Algo que el idiota de Ivan no parecía entender y prefería torturarnos con sospechas.
- No tenemos nada, esto es un simple trato.
El camino a la cafetería se estaba haciendo más largo de lo que recordaba, incluso que cuando lo hacía en colectivo.
Él suelta un suspiro irónico, burlándose de lo que acababa de decir, luego chasque la lengua con desaprobación varias veces antes de continuar.
- No, no es solo eso. - Bruno tiene los nudillos blancos de apretar el volante - Los dos se estan haciendo los boludos.
- Ya escuchaste Ivan, es un trato ¿No te quedo claro con eso? - Parecía molesto, aunque no se atrevería a verme desde alla adelante, ni siquiera por el retrovisor.
- No, en realidad no.
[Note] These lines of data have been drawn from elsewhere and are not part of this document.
Lemma wp_share_range s start n :
  forked (page_of_virt start) (stock s) s -> 0 <= start -> 0 <= n -> start + n * 4096 <= USER_LIMIT -> start `mod` 4096 = 0 ->
  wp (share_range child parent start n) (fun s' _ => forked (page_of_virt start + n) (stock s') s') (fun s' _ => stopped (stock s') s') s.
Proof.
  intros Hf Hs0 Hn Hlim Hal. unfold share_range. rewrite <- (Z.sub_0_r n).
  apply (wp_for _ (fun i s' => forked (page_of_virt start + i) (stock s') s')).
  - intros i s' Hi (G & Hfk & HD & Ha). apply wp_bind. change (level_size 0) with 4096. change USER_LIMIT with (2 ^ 47) in *. apply wp_checked; [unfold u64_max; lia|].
    assert (Hq : page_of_virt (start + i * 4096) = page_of_virt start + i) by (unfold page_of_virt; lia). rewrite <- Hq in Hfk, Ha.
    eapply wp_mono; [apply (wp_share_page G rest s' parent child _ Hfk Hne); change USER_LIMIT with (2 ^ 47); lia| |].
    + intros s2 _ (G2 & Hfk2 & HD2 & Ha2). exists G2. replace (page_of_virt start + (i + 1)) with (page_of_virt (start + i * 4096) + 1) by lia.
      split_and!; [done|congruence|]. rewrite Ha2, Ha. by apply copied_below.
    + intros s2 _ (G2 & Hi2 & Hsp2 & HD2 & Ha2). exists G2. eexists. split_and!; [done|done|congruence|]. rewrite Ha2. exact Ha.
  - by rewrite Z.add_0_r.
  - intros s' H. rewrite Z.sub_0_r. by replace (Z.max 0 n) with n in H by lia.
Qed.

(** The same for the machine, with no lock held. *)
Definition rested (Q : Walk -> Prop) (s : Sys V) : Prop := tlb (walk s) = Clean /\ retired s = [] /\ Q (walk s).

Lemma rested_calm G rest' s : calm G rest' s -> rested (inv G rest') s.
Proof. by intros (H1 & H2 & H3). Qed.

Lemma forking_words G lo st s s' : forking G rest parent child lo st s -> inv G (st ++ rest) s' -> words s' = words s -> forking G rest parent child lo st s'.
Proof. intros [H1 H2 H3 H4 H5 H6 H7] Hi Hw. split; try done. intros f Hf. rewrite Hw. by apply H2. Qed.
A ver los ayudo - Se reacomodó en el asiento - Pueden fingir demencia y ser amigos con derechos. Así además Bruno se ganaría tu perdón, esa es buena.
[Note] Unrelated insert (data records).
(* ===== verification/SpaceIso.v ===== *)
(** * A page that is touched for the first time

    [fault_in] and what it is made of. A page is prepared with no lock held and
    committed under it, where the record is asked again: [guard_commit] puts in
    only what the record says at that moment, and only where there is nothing. The
    second half is the machine with its programs, and the abstract machine in which
    each has a memory of its own. The end is where two programs are not kept apart:
    [mprotect] of a page that could not be written when its program forked. *)

From stdpp Require Import gmap.
From S2P Require Import Prelude Words Handoff Frame FrameSpec FrameAlloc FrameOwners Walk WalkSpec Space SpaceSpec SpaceRun SpaceFork.

(** ** What the record says a page holds *)

(** The words of a page with the bytes [bs] in it and zeroes after them. *)
Definition page_of_bytes (bs : list Z) : list Z := (fun i => le_word (take 8 (drop (8 * Z.to_nat i) bs))) <$> seqZ 0 512.

Section fault.
Context {P : Paging} {writes : Z -> bool} {PL : PagingLaws P writes} {V : Type} {FV : Files V}.
Context (r : Z -> bool) (nf : Z) (active : Z).
Abbreviation inv := (inv (writes := writes) r nf active).
Abbreviation calm := (calm (writes := writes) r nf active).

Definition planned (m : MemState V) (a : Z) : option (Z * Source V) :=
  if in_heap m a then Some (heap_flags, Zero)
  else
    match find_vma a m with
    | None => None
    | Some v => Some (page_flags v, match backing v a with None => Zero | Some (n, off, want) => OfFile n off want end)
    end.

Definition source_bytes (src : Source V) : option (list Z) :=
  match src with
  | Zero => Some []
  | OfFile n off want => match contents n with inl data => Some (take (Z.to_nat want) (drop (Z.to_nat off) data)) | inr _ => None end
  end.

Lemma region_flags w e : user_flags (let bits := Z.lor PRESENT USER in let bits := if (w : bool) then Z.lor bits WRITABLE else bits in if (e : bool) then bits else Z.lor bits NO_EXECUTE).
Proof. destruct bits_there as [H1 H2]. cbv zeta. split; destruct w, e; rewrite !has_lor, ?H1, ?H2, ?orb_true_r; done. Qed.

Lemma planned_user m a fl src : planned m a = Some (fl, src) -> user_flags fl.
Proof.
  unfold planned. destruct (in_heap m a).
  - intros [= <- <-]. destruct bits_there as [H1 H2]. unfold heap_flags. split; rewrite !has_lor, ?H1, ?H2, ?orb_true_r; done.
  - destruct (find_vma a m) as [v|]; [|done]. intros [= <- <-]. apply region_flags.
Qed.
- ¿Pero como te atreves a decir algo como...?
- También pueden probar con una relación abierta, aunque tiene muchos mas compromisos obviamente. - Me corta. - Esa no me gusta tanto.
- Ivan...
- A ustedes les queda bien una "situationship" ya saben... De esos que dicen no ser nada...
- Te dije que es un trato.
- O un casi algo eterno. Tuve una relación asi hace un tiempo...
Ya estaba harta de lo que sea que estaba jugando, nose si Bruno lo había llevado con nosotros a propósito, pero se estaba burlando de mí, y yo no me quedaba de brazos cruzados cuando se burlaban de mí.
- Esta claro que no pueden ser algo serio, eso no termino muy bien la última vez ¿No Bruno?
Dirigí mi mirada nuevamente a él. Estaba hecho una furia. No le gustaba la situación en la que estábamos, pero el no tenía el carácter que se necesitaba para frenar al imbécil que tenía sentado al lado. Yo en cambio, sí que lo tenía.
- ¿Por qué no dejas de joder? Ya te dijimos que no hay nada, si tu cerebro a medio desarrollar no lo entiende no es problema de ninguno de los dos. Seguro que alguien asi de fracasado ni siquiera tiene amigas porque confunde amabilidad con coqueteo. Basta de jueguitos estúpidos para incomodarnos solo por diversión, a mi me cansaste.
Ambos quedaron perplejos, al parecer no esperaban que me supere la situación, o tal vez iban a soltarme que solo se trataba de un juego, pero yo había visto la cara de Bruno.
El auto frena en seco a unas cuantas cuadras de mi cafetería. Ivan y Bruno miran en la misma dirección.
"Centro de estudios médicos"
- ¿Qué esperas para bajarte?
- Me parece que era en la otra...
- Bájate.
Ivan no replica, no se queja. Se despide de nosotros con un saludo que queda en el aire y cierra la puerta.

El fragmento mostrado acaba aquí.